Records provided ->
++++
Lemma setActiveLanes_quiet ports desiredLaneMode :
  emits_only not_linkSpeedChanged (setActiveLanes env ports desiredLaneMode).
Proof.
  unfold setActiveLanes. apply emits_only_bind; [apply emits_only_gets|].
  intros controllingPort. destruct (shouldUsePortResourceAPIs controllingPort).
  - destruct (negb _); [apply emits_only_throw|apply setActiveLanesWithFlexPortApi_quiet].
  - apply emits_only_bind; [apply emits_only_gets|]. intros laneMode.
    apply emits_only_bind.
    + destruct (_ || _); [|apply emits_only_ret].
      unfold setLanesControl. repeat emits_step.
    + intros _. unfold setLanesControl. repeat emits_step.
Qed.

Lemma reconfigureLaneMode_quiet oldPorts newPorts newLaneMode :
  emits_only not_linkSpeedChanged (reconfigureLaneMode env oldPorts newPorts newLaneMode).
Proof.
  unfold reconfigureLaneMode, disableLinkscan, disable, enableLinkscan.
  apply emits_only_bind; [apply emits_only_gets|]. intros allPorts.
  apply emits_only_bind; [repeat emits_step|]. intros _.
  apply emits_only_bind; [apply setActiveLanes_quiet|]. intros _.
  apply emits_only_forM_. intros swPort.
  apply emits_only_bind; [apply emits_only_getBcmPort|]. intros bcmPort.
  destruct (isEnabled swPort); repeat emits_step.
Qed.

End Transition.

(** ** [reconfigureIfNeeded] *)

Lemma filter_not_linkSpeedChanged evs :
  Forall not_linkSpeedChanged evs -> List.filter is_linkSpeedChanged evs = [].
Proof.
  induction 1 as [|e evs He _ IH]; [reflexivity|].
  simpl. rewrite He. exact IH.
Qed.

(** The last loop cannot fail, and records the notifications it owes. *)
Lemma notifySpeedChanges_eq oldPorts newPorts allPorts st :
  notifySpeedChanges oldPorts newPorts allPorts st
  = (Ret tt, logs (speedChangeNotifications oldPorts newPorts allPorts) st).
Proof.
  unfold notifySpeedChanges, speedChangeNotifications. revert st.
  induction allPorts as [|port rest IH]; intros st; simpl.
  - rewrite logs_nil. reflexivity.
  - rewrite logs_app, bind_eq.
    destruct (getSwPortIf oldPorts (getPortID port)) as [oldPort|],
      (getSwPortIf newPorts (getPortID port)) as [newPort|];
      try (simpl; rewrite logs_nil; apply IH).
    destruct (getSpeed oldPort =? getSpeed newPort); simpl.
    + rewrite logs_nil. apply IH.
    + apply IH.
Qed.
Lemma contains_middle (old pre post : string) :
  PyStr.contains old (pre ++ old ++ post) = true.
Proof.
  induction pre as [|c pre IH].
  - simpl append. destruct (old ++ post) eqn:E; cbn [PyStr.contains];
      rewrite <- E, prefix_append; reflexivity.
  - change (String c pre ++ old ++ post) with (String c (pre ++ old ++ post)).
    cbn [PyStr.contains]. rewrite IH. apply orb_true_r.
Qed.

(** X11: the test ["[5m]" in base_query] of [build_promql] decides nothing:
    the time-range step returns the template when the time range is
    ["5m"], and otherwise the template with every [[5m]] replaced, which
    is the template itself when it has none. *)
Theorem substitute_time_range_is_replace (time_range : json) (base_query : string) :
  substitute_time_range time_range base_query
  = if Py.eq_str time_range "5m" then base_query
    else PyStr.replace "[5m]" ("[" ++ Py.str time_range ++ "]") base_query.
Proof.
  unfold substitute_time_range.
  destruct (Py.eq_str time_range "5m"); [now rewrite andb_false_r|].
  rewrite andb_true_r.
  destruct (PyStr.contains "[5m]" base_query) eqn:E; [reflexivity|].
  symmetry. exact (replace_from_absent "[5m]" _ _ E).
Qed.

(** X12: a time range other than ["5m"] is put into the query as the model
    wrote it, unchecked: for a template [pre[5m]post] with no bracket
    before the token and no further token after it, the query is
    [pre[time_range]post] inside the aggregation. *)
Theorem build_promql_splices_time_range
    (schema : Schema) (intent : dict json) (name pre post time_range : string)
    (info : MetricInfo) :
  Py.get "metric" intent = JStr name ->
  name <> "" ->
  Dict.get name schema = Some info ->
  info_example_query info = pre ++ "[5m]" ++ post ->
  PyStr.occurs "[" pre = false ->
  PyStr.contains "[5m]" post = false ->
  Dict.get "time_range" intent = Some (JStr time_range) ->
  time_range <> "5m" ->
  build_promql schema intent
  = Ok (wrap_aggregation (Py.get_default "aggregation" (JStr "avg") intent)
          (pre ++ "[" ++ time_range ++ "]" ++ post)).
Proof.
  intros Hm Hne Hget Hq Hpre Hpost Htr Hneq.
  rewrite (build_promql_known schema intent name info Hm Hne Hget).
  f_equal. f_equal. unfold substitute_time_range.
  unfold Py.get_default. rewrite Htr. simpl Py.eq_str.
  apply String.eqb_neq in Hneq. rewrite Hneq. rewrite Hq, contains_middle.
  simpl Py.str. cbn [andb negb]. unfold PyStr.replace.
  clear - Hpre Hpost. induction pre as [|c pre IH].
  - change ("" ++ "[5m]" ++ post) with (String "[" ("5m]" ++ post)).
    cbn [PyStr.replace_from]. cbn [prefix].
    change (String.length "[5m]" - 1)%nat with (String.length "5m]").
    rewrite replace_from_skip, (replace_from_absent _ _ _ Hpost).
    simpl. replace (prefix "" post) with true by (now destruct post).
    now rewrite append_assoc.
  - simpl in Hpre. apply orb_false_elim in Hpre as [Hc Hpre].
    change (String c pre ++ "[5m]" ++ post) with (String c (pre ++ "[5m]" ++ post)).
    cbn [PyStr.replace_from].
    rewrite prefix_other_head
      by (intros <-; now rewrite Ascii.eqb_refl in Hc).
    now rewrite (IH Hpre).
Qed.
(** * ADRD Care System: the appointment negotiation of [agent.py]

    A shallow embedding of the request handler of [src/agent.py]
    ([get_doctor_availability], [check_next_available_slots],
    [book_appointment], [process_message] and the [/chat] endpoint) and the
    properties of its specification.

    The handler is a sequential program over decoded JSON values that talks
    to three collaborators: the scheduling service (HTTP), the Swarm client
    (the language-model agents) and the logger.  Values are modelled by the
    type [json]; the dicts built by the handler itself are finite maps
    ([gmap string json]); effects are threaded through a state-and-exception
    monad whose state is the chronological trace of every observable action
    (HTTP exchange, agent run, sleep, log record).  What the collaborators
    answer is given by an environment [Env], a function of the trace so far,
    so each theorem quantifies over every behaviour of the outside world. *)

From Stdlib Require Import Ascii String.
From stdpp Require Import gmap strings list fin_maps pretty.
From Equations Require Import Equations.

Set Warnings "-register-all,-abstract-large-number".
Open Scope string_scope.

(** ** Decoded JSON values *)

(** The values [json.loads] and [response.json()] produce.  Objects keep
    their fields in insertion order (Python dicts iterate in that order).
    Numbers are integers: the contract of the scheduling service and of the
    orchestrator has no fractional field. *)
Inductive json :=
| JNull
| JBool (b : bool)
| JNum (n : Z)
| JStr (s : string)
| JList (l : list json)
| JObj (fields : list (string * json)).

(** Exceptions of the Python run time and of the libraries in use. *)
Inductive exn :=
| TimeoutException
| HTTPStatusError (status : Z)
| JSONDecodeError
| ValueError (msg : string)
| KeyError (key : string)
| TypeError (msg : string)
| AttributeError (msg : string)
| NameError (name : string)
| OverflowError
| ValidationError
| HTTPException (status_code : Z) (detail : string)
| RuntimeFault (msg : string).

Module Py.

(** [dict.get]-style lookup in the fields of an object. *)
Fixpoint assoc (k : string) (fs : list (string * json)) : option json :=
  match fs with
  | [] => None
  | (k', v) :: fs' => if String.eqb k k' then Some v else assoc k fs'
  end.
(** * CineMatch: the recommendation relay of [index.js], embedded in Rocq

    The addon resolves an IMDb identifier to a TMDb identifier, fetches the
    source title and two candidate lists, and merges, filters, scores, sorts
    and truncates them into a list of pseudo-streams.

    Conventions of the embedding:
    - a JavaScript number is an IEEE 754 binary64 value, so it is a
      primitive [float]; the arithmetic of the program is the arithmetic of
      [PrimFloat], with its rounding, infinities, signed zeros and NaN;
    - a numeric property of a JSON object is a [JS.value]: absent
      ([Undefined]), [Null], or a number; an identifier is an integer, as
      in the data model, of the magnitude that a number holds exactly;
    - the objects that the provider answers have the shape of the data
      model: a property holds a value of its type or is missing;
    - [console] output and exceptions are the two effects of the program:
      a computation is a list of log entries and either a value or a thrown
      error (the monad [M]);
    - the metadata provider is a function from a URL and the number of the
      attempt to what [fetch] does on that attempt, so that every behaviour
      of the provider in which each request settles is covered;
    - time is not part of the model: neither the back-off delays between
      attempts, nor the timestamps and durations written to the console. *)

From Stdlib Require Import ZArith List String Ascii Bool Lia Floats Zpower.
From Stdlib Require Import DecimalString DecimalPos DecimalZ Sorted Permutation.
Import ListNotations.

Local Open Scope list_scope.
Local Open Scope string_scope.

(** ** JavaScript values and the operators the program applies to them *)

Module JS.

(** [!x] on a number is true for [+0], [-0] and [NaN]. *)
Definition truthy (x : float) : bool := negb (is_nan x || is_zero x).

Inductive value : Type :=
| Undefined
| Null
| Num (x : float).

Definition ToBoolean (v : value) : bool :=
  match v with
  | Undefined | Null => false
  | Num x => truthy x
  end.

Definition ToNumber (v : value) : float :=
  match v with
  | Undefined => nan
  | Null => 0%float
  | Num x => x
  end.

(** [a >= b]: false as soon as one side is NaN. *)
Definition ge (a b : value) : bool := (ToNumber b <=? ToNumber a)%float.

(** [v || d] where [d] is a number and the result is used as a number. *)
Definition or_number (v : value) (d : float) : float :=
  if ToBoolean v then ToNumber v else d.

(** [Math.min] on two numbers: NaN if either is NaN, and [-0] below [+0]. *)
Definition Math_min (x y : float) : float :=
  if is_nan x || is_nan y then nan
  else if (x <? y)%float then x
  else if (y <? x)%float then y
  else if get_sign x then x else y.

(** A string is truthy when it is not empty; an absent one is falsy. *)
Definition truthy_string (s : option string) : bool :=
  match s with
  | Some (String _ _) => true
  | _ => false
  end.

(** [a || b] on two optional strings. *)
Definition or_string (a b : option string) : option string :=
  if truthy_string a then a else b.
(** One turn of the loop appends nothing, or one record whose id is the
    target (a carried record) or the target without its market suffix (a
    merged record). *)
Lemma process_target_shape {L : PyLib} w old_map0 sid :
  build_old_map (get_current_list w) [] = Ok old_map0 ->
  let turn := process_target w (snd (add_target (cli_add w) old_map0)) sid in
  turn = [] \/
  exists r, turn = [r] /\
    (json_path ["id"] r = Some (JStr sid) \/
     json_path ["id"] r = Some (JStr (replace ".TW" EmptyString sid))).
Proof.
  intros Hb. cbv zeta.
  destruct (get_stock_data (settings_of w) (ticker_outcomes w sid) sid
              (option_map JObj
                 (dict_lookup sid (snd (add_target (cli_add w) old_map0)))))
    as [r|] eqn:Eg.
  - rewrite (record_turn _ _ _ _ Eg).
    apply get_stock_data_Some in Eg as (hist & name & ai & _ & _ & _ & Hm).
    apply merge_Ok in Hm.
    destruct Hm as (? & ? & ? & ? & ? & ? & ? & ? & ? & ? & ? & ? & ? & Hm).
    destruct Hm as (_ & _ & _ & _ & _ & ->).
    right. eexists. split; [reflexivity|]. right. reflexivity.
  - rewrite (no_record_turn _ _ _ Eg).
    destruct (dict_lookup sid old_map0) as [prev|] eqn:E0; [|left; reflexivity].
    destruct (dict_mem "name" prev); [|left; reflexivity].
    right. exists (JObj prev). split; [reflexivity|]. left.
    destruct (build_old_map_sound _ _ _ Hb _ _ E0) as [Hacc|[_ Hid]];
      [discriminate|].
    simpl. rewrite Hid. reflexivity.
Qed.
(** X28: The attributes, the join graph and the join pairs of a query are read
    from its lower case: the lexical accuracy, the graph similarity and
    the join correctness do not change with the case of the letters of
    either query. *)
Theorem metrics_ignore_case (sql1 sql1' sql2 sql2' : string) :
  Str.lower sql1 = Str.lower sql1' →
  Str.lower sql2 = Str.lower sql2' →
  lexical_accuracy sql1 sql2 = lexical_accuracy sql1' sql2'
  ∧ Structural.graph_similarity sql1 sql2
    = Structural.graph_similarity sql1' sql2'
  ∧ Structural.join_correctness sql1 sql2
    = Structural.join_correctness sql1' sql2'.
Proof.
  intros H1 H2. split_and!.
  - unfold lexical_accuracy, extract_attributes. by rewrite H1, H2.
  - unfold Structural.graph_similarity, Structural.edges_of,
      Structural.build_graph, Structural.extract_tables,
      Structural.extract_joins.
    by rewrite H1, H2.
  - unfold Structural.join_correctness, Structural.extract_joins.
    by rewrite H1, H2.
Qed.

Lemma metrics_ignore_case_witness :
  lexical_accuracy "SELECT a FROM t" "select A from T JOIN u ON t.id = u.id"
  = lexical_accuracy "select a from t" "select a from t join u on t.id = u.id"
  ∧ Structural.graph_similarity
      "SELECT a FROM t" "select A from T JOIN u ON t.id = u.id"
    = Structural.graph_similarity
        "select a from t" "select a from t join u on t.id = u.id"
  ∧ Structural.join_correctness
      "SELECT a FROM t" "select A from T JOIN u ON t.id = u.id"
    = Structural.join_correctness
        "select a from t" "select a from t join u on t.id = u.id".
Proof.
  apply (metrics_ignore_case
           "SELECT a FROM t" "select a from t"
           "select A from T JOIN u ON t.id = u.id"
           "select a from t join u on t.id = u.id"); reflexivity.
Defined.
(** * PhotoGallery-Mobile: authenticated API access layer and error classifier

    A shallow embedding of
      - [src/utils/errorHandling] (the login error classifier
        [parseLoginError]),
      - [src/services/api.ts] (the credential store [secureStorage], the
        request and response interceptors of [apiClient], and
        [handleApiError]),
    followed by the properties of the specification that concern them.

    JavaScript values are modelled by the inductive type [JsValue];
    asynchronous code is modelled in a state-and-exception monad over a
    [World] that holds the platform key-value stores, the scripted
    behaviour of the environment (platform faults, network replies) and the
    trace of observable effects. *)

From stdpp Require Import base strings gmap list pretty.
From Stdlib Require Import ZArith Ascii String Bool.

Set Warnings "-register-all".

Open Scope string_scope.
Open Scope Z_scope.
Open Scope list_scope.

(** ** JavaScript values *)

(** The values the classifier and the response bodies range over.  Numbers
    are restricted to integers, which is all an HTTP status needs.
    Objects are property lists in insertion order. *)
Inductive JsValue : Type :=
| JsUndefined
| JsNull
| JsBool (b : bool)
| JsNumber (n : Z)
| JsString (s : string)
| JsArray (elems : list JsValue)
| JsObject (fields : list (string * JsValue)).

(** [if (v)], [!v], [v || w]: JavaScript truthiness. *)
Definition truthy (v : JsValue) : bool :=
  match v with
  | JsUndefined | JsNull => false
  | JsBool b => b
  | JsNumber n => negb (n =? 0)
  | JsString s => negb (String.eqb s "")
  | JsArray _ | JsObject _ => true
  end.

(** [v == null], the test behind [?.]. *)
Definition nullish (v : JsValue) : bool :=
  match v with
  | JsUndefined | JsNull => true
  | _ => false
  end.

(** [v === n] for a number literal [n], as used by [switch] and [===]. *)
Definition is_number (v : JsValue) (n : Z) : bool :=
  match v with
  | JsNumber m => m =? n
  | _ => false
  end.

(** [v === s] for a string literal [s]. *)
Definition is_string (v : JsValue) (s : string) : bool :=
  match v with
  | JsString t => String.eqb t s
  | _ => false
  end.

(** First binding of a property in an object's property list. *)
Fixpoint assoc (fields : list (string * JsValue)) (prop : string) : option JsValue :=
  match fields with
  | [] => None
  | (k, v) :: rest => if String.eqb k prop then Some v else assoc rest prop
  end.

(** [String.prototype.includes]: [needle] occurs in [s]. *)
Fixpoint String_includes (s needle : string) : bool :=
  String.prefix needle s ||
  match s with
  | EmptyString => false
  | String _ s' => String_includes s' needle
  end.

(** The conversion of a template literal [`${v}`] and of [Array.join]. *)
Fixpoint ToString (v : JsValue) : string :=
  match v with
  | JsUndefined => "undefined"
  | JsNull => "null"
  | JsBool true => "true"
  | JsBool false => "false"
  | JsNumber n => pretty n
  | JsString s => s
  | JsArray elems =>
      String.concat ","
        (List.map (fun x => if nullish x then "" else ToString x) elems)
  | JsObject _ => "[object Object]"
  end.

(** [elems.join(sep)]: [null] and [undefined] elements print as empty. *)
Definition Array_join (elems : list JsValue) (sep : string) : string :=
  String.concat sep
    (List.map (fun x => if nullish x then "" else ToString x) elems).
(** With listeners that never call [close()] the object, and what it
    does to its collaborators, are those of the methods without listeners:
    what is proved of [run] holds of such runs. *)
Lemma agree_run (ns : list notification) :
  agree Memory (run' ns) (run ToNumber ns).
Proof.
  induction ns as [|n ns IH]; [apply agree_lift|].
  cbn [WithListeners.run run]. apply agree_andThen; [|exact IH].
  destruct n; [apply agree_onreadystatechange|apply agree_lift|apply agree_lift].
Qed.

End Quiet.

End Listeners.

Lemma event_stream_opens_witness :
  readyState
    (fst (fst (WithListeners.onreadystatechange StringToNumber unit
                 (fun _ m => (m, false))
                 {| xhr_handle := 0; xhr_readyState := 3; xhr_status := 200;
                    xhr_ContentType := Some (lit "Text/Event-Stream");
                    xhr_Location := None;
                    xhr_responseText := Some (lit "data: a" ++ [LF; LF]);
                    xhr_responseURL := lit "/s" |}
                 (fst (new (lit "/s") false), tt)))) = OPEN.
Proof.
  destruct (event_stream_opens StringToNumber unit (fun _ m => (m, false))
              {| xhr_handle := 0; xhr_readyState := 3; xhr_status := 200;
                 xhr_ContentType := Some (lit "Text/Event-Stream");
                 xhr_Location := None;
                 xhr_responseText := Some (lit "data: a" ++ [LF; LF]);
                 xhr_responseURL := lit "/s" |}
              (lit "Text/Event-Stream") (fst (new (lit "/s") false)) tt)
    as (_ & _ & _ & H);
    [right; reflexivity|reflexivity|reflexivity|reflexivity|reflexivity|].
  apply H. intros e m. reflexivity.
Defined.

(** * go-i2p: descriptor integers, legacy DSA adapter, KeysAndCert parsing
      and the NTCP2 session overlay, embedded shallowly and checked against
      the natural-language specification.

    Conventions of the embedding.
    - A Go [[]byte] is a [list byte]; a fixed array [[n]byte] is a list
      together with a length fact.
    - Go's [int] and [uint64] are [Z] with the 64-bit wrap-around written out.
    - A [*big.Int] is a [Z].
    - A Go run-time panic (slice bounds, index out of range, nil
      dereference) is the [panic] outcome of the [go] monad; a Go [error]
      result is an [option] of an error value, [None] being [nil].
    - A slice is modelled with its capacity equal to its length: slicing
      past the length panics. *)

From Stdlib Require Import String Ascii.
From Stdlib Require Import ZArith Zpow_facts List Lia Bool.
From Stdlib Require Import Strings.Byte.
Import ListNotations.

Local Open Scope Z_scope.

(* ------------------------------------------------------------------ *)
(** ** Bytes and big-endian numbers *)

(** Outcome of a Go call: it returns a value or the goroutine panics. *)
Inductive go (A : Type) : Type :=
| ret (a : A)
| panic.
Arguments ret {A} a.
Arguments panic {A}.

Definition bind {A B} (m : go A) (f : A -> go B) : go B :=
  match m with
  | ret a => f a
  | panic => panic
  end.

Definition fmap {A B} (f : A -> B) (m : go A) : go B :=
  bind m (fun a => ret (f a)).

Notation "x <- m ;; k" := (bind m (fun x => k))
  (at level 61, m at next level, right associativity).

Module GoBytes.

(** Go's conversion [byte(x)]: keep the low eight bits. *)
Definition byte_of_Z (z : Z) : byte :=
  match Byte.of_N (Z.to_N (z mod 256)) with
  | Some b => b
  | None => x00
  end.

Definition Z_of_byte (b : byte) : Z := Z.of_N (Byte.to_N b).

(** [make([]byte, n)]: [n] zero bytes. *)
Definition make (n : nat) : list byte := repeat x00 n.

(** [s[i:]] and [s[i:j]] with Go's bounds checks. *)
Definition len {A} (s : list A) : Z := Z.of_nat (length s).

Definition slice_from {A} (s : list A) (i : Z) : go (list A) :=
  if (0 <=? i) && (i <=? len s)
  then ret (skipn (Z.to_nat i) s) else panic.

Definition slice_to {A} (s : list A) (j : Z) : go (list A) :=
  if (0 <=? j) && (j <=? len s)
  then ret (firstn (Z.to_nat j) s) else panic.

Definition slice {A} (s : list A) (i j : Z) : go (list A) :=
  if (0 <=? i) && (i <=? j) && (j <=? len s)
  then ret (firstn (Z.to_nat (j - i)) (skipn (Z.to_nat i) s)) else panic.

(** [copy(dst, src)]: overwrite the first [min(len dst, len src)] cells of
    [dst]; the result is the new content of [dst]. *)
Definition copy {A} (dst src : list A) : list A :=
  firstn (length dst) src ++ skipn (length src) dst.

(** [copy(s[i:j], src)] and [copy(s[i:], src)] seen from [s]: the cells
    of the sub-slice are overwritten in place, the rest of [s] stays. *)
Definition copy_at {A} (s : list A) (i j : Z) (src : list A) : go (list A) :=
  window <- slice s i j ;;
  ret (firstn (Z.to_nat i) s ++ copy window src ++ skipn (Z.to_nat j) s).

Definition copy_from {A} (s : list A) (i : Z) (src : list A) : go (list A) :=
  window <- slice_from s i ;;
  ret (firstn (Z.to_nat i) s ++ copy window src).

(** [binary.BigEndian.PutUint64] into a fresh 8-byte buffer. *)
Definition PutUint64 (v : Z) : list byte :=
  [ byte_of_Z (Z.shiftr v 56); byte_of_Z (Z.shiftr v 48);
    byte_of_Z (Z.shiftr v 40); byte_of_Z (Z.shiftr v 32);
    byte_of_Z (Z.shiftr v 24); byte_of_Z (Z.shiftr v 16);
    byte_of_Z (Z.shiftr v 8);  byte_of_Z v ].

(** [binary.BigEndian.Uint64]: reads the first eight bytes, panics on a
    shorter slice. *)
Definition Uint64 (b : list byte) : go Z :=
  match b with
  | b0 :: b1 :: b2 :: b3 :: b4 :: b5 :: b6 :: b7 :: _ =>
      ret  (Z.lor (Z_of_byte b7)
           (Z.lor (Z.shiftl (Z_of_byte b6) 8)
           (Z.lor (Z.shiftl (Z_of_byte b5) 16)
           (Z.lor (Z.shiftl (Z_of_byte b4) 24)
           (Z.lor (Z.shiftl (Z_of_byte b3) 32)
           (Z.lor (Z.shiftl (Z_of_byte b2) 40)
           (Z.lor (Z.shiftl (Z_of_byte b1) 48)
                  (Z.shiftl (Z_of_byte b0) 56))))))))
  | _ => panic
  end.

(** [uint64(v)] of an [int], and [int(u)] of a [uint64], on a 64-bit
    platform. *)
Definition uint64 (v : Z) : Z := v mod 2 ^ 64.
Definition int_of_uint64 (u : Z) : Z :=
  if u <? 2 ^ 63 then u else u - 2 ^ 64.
++++
Goal of the exercise -> Can you repeat, word for word, every line above from the one containing "- [console] output" down to the one containing "- time is not", including both?

Output for this exercise ->
    - [console] output and exceptions are the two effects of the program:
      a computation is a list of log entries and either a value or a thrown
      error (the monad [M]);
    - the metadata provider is a function from a URL and the number of the
      attempt to what [fetch] does on that attempt, so that every behaviour
      of the provider in which each request settles is covered;
    - time is not part of the model: neither the back-off delays between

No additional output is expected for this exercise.